Konkani writer Damodar Mauzo’s collection The Wait and Other Stories, translated by Xavier Cota into English, stands out for its simplicity. One might expect it to be about Goa, the region in southwestern Indian where Konkani is spoken. However, the canvas of the storytelling is far wider.
Each story is a meditation upon someone stuck in a dilemma, waiting for a dilemma to be resolved and things to make sense, or just wanting out of a situation. The characters have realities constituted by the fabric of worry. “The Wait” is the opening story, but wait is also the larger theme of the stories: not literally but in the sense of observing what happens as a character (or the reader) sees as events unravel.
In “The Wait”, a young man hides as he waits for a couple making out in a public place to leave the premises. That wait is also a wait to be reunited with his girlfriend whom he wants to marry. In “Burger”, the adolescent girl, a Christian, dreads what will happen to her friendship with a Hindu girl whom she has accidentally fed a beef burger. These are characters going back and forth in their heads obsessing over what has happened and what it will lead to. In “I Haven’t Tied My Shoelace”, the writer recalls his previous love-interests as he ties his shoelace while he thinks about composing a short story due to his editor. The adulterous wife in “The Next, Balkrishna” suffers because she is not sure whether the new born baby is her husband’s or not.

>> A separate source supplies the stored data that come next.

(** C10.  In [beet_default] the paths come from a generator that the first
    loop uses up: whenever the first loop ends without an exception the
    generator has nothing left, and the second loop returns at once, leaving
    the state as it found it.  So, for every pattern and every content of
    the file system, [ctx.require] is never called and nothing is logged as
    being built, also when every pack that was found is valid. *)
Theorem C10_no_pack_is_built (w : World) :
  required (snd (beet_default w)) = []
  /\ logged (snd (beet_default w)) = []
  /\ (forall paths st,
        glob w (pack_pattern w) = Ok paths ->
        for_pack_paths (read_config w) (initial_state paths) = (Ok tt, st) ->
        pack_paths st = []
        /\ for_pack_paths (build w) st = (Ok tt, st)
        /\ beet_default w = (Ok tt, st)).
Proof.
  assert (forall paths r st,
            for_pack_paths (read_config w) (initial_state paths) = (r, st) ->
            required st = [] /\ logged st = []) as Hquiet.
  { intros paths r st.
    apply (for_remaining_keeps (fun s => required s = [] /\ logged s = [])).
    - now intros ? ? [? ?].
    - intros p s r' s'. apply read_config_quiet.
    - now split. }
  assert (forall paths st,
            for_pack_paths (read_config w) (initial_state paths) = (Ok tt, st) ->
            for_pack_paths (build w) st = (Ok tt, st)) as Hsecond.
  { intros paths st Hfirst. apply build_nothing.
    now apply for_remaining_exhausts in Hfirst. }
  assert (required (snd (beet_default w)) = []
          /\ logged (snd (beet_default w)) = []) as [Hreq Hlog].
  { unfold beet_default.
    destruct (glob w (pack_pattern w)) as [paths|e]; [| now split].
    destruct (for_pack_paths (read_config w) (initial_state paths))
      as [[[]|e] st] eqn:Hfirst.
    - rewrite (Hsecond _ _ Hfirst). now apply Hquiet in Hfirst.
    - now apply Hquiet in Hfirst. }
  split; [exact Hreq |]. split; [exact Hlog |].
  intros paths st Hglob Hfirst. split; [| split].
  - now apply for_remaining_exhausts in Hfirst.
  - now apply Hsecond with paths.
  - unfold beet_default. rewrite Hglob, Hfirst. now apply Hsecond with paths.
Qed.

(** The project with one valid pack: the first loop reads its configuration,
    [beet_default] ends without an exception and has required nothing, while
    the second loop run over the list of the paths requires the pack. *)
Example one_pack_is_not_built :
  pack_configs (snd (beet_default one_pack)) !! "datapacks/1.20/graves"
    = Some (YMap [(YText "title", YText "Graves");
                  (YText "version", YText "3.1.0")])
  /\ fst (beet_default one_pack) = Ok tt
  /\ required (snd (beet_default one_pack)) = []
  /\ map sub_id
       (required
          (snd (build_all one_pack ["datapacks/1.20/graves"]
                  (snd (beet_default one_pack)))))
     = ["graves"].
Proof. repeat split; vm_compute; reflexivity. Qed.

End BeetPluginSpec.

(** ** What the constructor accepts, and what it returns *)

Module ConstructionFacts.

Import PyStr Re PyStrFacts ReFacts ResLoc NameFacts ResLocFacts.

(** Joining the pieces of a split with the separator gives the text back. *)
Lemma join_split (sep : ascii) (s : string) :
  join (String sep "") (split sep s) = s.
Proof.
  unfold split. induction s as [|a s IH]; [reflexivity |].
  cbn [split_pieces]. destruct (split_pieces sep s) as [piece pieces].
  destruct (Ascii.eqb_spec a sep) as [->|Hne].
  - cbn [join]. cbn [join] in IH. rewrite IH. reflexivity.
  - destruct pieces as [|p ps].
    + cbn [join] in *. now rewrite IH.
    + cbn [join] in *. rewrite <- IH. reflexivity.
Qed.
(** * pdf-encrypt-decrypt: the native engine (src/main.go) and its
    JavaScript wrapper (index.js), embedded and verified.

    Go strings and JavaScript strings are byte strings ([string]); a PDF
    buffer is a [list byte]; pdfcpu's permission flags are integers ([Z])
    combined with [Z.lor].  Of the libraries the repository calls and does
    not contain, Go's [encoding/json] (for a slice of strings),
    [encoding/base64] and the ASCII path of [strings.ToLower] are written
    out; pdfcpu, the Unicode tables behind [strings.ToLower], koffi and
    Node's [path], [JSON] and [Buffer] are fields of classes, so every
    theorem holds for every behaviour of those. *)

From Stdlib Require Import String Ascii List ZArith NArith Bool Lia Permutation.
From Stdlib Require Import Strings.Byte.
Import ListNotations.
Local Open Scope string_scope.
Local Open Scope list_scope.

(** ** Go's [strings] package, as far as main.go uses it *)
Module GoStrings.

(** [c < utf8.RuneSelf] *)
Definition isASCIIByte (c : ascii) : bool := (N_of_ascii c <? 128)%N.

(** ['A' <= c && c <= 'Z'] *)
Definition isUpperByte (c : ascii) : bool :=
  ((65 <=? N_of_ascii c) && (N_of_ascii c <=? 90))%N.

(** [c += 'a' - 'A'] on an upper-case byte, any other byte unchanged *)
Definition lowerByte (c : ascii) : ascii :=
  if isUpperByte c then ascii_of_N (N_of_ascii c + 32) else c.

Fixpoint isASCII (s : string) : bool :=
  match s with
  | EmptyString => true
  | String c r => isASCIIByte c && isASCII r
  end.

Fixpoint lowerASCII (s : string) : string :=
  match s with
  | EmptyString => EmptyString
  | String c r => String (lowerByte c) (lowerASCII r)
  end.

(** The part of Go's runtime library that main.go relies on and that is
    not written out here. *)
Class Runtime := {
  (** [strings.Map(unicode.ToLower, s)]: the path [strings.ToLower] takes
      for a string that holds a byte [>= utf8.RuneSelf]; it consults the
      Unicode case tables. *)
  unicode_ToLower_Map : string -> string
}.

(** [strings.ToLower]: ASCII-only strings are lower-cased byte by byte,
    every other string goes through the Unicode mapping. *)
Definition ToLower `{Runtime} (s : string) : string :=
  if isASCII s then lowerASCII s else unicode_ToLower_Map s.

End GoStrings.
Export GoStrings.

(** ** Go's [encoding/base64]: [StdEncoding], with padding *)
Module GoBase64.

Definition encodeStd : string :=
  "ABCDEFGHIJKLMNOPQRSTUVWXYZabcdefghijklmnopqrstuvwxyz0123456789+/".

Definition padChar : ascii := ascii_of_N 61.

(** The character for a six-bit value. *)
Definition digit (n : N) : ascii :=
  match String.get (N.to_nat (N.land n 63)) encodeStd with
  | Some c => c
  | None => padChar
  end.

(** Three bytes give four characters; one or two bytes left over give
    two or three characters and padding. *)
Fixpoint Encode (src : list byte) : string :=
  match src with
  | [] => EmptyString
  | [a] =>
      let v := N.shiftl (Byte.to_N a) 16 in
      String (digit (N.shiftr v 18)) (String (digit (N.shiftr v 12))
        (String padChar (String padChar EmptyString)))
  | [a; b] =>
      let v := N.lor (N.shiftl (Byte.to_N a) 16) (N.shiftl (Byte.to_N b) 8) in
      String (digit (N.shiftr v 18)) (String (digit (N.shiftr v 12))
        (String (digit (N.shiftr v 6)) (String padChar EmptyString)))
  | a :: b :: c :: rest =>
      let v := N.lor (N.lor (N.shiftl (Byte.to_N a) 16) (N.shiftl (Byte.to_N b) 8))
                 (Byte.to_N c) in
      String (digit (N.shiftr v 18)) (String (digit (N.shiftr v 12))
        (String (digit (N.shiftr v 6)) (String (digit v) (Encode rest))))
  end.

End GoBase64.

(** ** pdfcpu, as far as main.go uses it *)
Module Pdfcpu.

(** [model.PermissionFlags] *)
Definition PermissionFlags := Z.

(** Go's [error], by the text [%v] prints for it. *)
Definition error := string.

(** [model.Configuration], with the fields main.go reads or writes and the
    two that [NewAESConfiguration] sets. *)
Record Configuration := {
  UserPW : string;
  OwnerPW : string;
  EncryptUsingAES : bool;
  EncryptKeyLength : Z;
  Permissions : PermissionFlags
}.

Definition set_UserPW (pw : string) (c : Configuration) : Configuration :=
  {| UserPW := pw; OwnerPW := OwnerPW c; EncryptUsingAES := EncryptUsingAES c;
     EncryptKeyLength := EncryptKeyLength c; Permissions := Permissions c |}.

Definition set_OwnerPW (pw : string) (c : Configuration) : Configuration :=
  {| UserPW := UserPW c; OwnerPW := pw; EncryptUsingAES := EncryptUsingAES c;
     EncryptKeyLength := EncryptKeyLength c; Permissions := Permissions c |}.

Definition set_Permissions (m : PermissionFlags) (c : Configuration) : Configuration :=
  {| UserPW := UserPW c; OwnerPW := OwnerPW c; EncryptUsingAES := EncryptUsingAES c;
     EncryptKeyLength := EncryptKeyLength c; Permissions := m |}.

(** The library itself: its flag constants, its default configuration and
    its two operations.  [api.Decrypt] receives a pointer to the
    configuration, so it hands back the configuration as it left it. *)
Class Library := {
  PermissionPrintRev3 : PermissionFlags;
  PermissionExtract : PermissionFlags;
  PermissionModAnnFillForm : PermissionFlags;
  PermissionFillRev3 : PermissionFlags;
  PermissionAssembleRev3 : PermissionFlags;
  PermissionsAll : PermissionFlags;
  PermissionModify : PermissionFlags;
  PermissionsNone : PermissionFlags;
  NewDefaultConfiguration : Configuration;
  api_Encrypt : list byte -> Configuration -> error + list byte;
  api_Decrypt : list byte -> Configuration -> Configuration * (error + list byte)
}.

(** Modelled from the spec: pdfcpu's [model.NewAESConfiguration], which is
    not part of the repository.  It "build[s] an AES encryption
    configuration with key length [...], user password, and owner
    password" on the library's default configuration, whose permission
    mask is "the configuration's built-in default". *)
Definition NewAESConfiguration `{Library} (userPW ownerPW : string) (keyLength : Z)
  : Configuration :=
  {| UserPW := userPW; OwnerPW := ownerPW; EncryptUsingAES := true;
     EncryptKeyLength := keyLength;
     Permissions := Permissions NewDefaultConfiguration |}.

End Pdfcpu.
Export Pdfcpu.

(** ** Go's [encoding/json], for a destination of type [[]string]

    [json.Unmarshal] first checks that the whole input is one JSON text
    (RFC 8259, at most 10000 nested arrays and objects) and only then
    stores it.  The check is a lexer that reads the input byte by byte,
    followed by a push-down parser over the tokens; both are structural
    recursions, so they run on every input. *)
Module GoJSON.

Inductive token :=
| TLBracket | TRBracket | TLBrace | TRBrace | TComma | TColon
| TString (raw : string)
| TNumber (lit : string)
| TTrue | TFalse | TNull.

(** Where the lexer stands inside a number: an optional minus sign; a
    zero, or a digit from 1 to 9 and any digits; optionally a dot and one
    digit or more; optionally e or E, an optional sign and one digit or
    more. *)
Inductive numstate := NNeg | NZero | NInt | NDot | NFrac | NE | NESign | NExp.

Inductive lexstate :=
| LIdle
| LString (acc : list ascii)
| LEscape (acc : list ascii)
| LHex (todo : nat) (acc : list ascii)
| LNumber (st : numstate) (acc : list ascii)
| LLiteral (rest : string) (t : token).

Definition byte_is (c : ascii) (n : N) : bool := (N_of_ascii c =? n)%N.

Definition byte_in (c : ascii) (lo hi : N) : bool :=
  ((lo <=? N_of_ascii c) && (N_of_ascii c <=? hi))%N.

(** space, tab, carriage return, line feed *)
Definition isSpace (c : ascii) : bool :=
  byte_is c 32 || byte_is c 9 || byte_is c 13 || byte_is c 10.

Definition isDigit (c : ascii) : bool := byte_in c 48 57.

Definition isHex (c : ascii) : bool :=
  byte_in c 48 57 || byte_in c 97 102 || byte_in c 65 70.

Definition text (acc : list ascii) : string := string_of_list_ascii (rev acc).

(** A byte met between two tokens. *)
Definition lex_idle (c : ascii) : option (lexstate * list token) :=
  if isSpace c then Some (LIdle, [])
  else if byte_is c 91 then Some (LIdle, [TLBracket])
  else if byte_is c 93 then Some (LIdle, [TRBracket])
  else if byte_is c 123 then Some (LIdle, [TLBrace])
  else if byte_is c 125 then Some (LIdle, [TRBrace])
  else if byte_is c 44 then Some (LIdle, [TComma])
  else if byte_is c 58 then Some (LIdle, [TColon])
  else if byte_is c 34 then Some (LString [], [])
  else if byte_is c 45 then Some (LNumber NNeg [c], [])
  else if byte_is c 48 then Some (LNumber NZero [c], [])
  else if byte_in c 49 57 then Some (LNumber NInt [c], [])
  else if byte_is c 116 then Some (LLiteral "rue" TTrue, [])
  else if byte_is c 102 then Some (LLiteral "alse" TFalse, [])
  else if byte_is c 110 then Some (LLiteral "ull" TNull, [])
  else None.

(** The number goes on with byte [c]. *)
Definition num_step (st : numstate) (c : ascii) : option numstate :=
  let isE := byte_is c 101 || byte_is c 69 in
  let isDot := byte_is c 46 in
  match st with
  | NNeg => if byte_is c 48 then Some NZero
            else if byte_in c 49 57 then Some NInt else None
  | NZero => if isDot then Some NDot else if isE then Some NE else None
  | NInt => if isDigit c then Some NInt
            else if isDot then Some NDot else if isE then Some NE else None
  | NDot => if isDigit c then Some NFrac else None
  | NFrac => if isDigit c then Some NFrac else if isE then Some NE else None
  | NE => if byte_is c 43 || byte_is c 45 then Some NESign
          else if isDigit c then Some NExp else None
  | NESign => if isDigit c then Some NExp else None
  | NExp => if isDigit c then Some NExp else None
  end.

(** The number may end here. *)
Definition num_done (st : numstate) : bool :=
  match st with
  | NZero | NInt | NFrac | NExp => true
  | NNeg | NDot | NE | NESign => false
  end.

Definition lex_step (st : lexstate) (c : ascii) : option (lexstate * list token) :=
  match st with
  | LIdle => lex_idle c
  | LString acc =>
      if byte_is c 34 then Some (LIdle, [TString (text acc)])
      else if byte_is c 92 then Some (LEscape (c :: acc), [])
      else if (N_of_ascii c <? 32)%N then None
      else Some (LString (c :: acc), [])
  | LEscape acc =>
      if byte_is c 117 then Some (LHex 4 (c :: acc), [])
      else if byte_is c 98 || byte_is c 102 || byte_is c 110 || byte_is c 114
              || byte_is c 116 || byte_is c 92 || byte_is c 47 || byte_is c 34
      then Some (LString (c :: acc), [])
      else None
  | LHex todo acc =>
      if isHex c then
        match todo with
        | S (S n) => Some (LHex (S n) (c :: acc), [])
        | _ => Some (LString (c :: acc), [])
        end
      else None
  | LNumber ns acc =>
      match num_step ns c with
      | Some ns' => Some (LNumber ns' (c :: acc), [])
      | None =>
          if num_done ns then
            match lex_idle c with
            | Some (st', ts) => Some (st', TNumber (text acc) :: ts)
            | None => None
            end
          else None
      end
  | LLiteral rest t =>
      match rest with
      | String c' EmptyString => if Ascii.eqb c c' then Some (LIdle, [t]) else None
      | String c' rest' => if Ascii.eqb c c' then Some (LLiteral rest' t, []) else None
      | EmptyString => None
      end
  end.

Definition lex_end (st : lexstate) : option (list token) :=
  match st with
  | LIdle => Some []
  | LNumber ns acc => if num_done ns then Some [TNumber (text acc)] else None
  | _ => None
  end.

Fixpoint lex (st : lexstate) (s : string) : option (list token) :=
  match s with
  | EmptyString => lex_end st
  | String c r =>
      match lex_step st c with
      | Some (st', ts) =>
          match lex st' r with
          | Some ts' => Some (ts ++ ts')
          | None => None
          end
      | None => None
      end
  end.

(** *** String literals: [unquote]

    The lexer has accepted the literal, so every backslash is followed by
    one of the escapes of JSON.  Bytes that are not well-formed UTF-8 are
    replaced by U+FFFD, as is a [\u] escape that names half a surrogate
    pair. *)

Definition RuneError : N := 65533.

Definition chr (n : N) : ascii := ascii_of_N n.

(** [utf8.EncodeRune] *)
Definition EncodeRune (r : N) : string :=
  let cont (k : N) := chr (N.lor 128 (N.land (N.shiftr r k) 63)) in
  if (r <? 128)%N then String (chr r) EmptyString
  else if (r <? 2048)%N then
    String (chr (N.lor 192 (N.shiftr r 6))) (String (cont 0%N) EmptyString)
  else if ((55296 <=? r) && (r <? 57344) || (1114111 <? r))%N then
    String (chr 239) (String (chr 191) (String (chr 189) EmptyString))
  else if (r <? 65536)%N then
    String (chr (N.lor 224 (N.shiftr r 12)))
      (String (cont 6%N) (String (cont 0%N) EmptyString))
  else
    String (chr (N.lor 240 (N.shiftr r 18)))
      (String (cont 12%N) (String (cont 6%N) (String (cont 0%N) EmptyString))).

Definition hexval (c : ascii) : option N :=
  let n := N_of_ascii c in
  if byte_in c 48 57 then Some (n - 48)%N
  else if byte_in c 97 102 then Some (n - 87)%N
  else if byte_in c 65 70 then Some (n - 55)%N
  else None.

(** The four hex digits of a [\u] escape. *)
Definition getu4 (a b c d : ascii) : option N :=
  match hexval a, hexval b, hexval c, hexval d with
  | Some x, Some y, Some z, Some w => Some (4096 * x + 256 * y + 16 * z + w)%N
  | _, _, _, _ => None
  end.

(** [utf16.IsSurrogate] *)
Definition IsSurrogate (r : N) : bool := ((55296 <=? r) && (r <? 57344))%N.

Readers wait as well to see what happens to characters seemingly unaware of the consequences of their actions. For instance, in “Yasin, Austin, Yatin”, readers wait for the protagonist, the driver going around with three names (and thereby donning the three religious identities and affiliations depending on the religious identity of his client) to see if he ever gets caught in his own trap. In another story,the only educated person in his village goes around saying that other villagers’ personal lives and even the rising communal tensions among people are none of his business. The story ends with a horrible turn of events: his indifference to society, symbolic of everyone else’s, has led to a murder of an innocent Muslim character wrongly accused of slaughtering a cow, sacred to Hindus. The readers can see it coming:
I understood everything perfectly. I don’t know what had happened. I don’t know if Ghani had taken the cow to tend to her wounds… Ghani… Shaba.. They are both the same to me… Truly, I must say, I do not interfere in anybody’s affairs.
It’s not my business.
One of the more interesting stories is “Gentleman Thief”. A writer is visited by a burglar. The thief steals his manuscript and the writer has go back with him to have it back:
‘Tell me now. Do you have the file or no? And what business do you have here?’
‘I teach here.’
‘What do you teach? Burglary?’
‘But … you are a …’
‘Can’t writers and teachers be thieves? So what is wrong if thieves teach literature?’
Mauzo’s stories are a pleasure to read. Barring a couple of stories, the volume makes for light reading,- sometimes with a little bit of the cultural world Goa in its background, but generally with a preoccupation with the mental world dwelling upon everyday reality.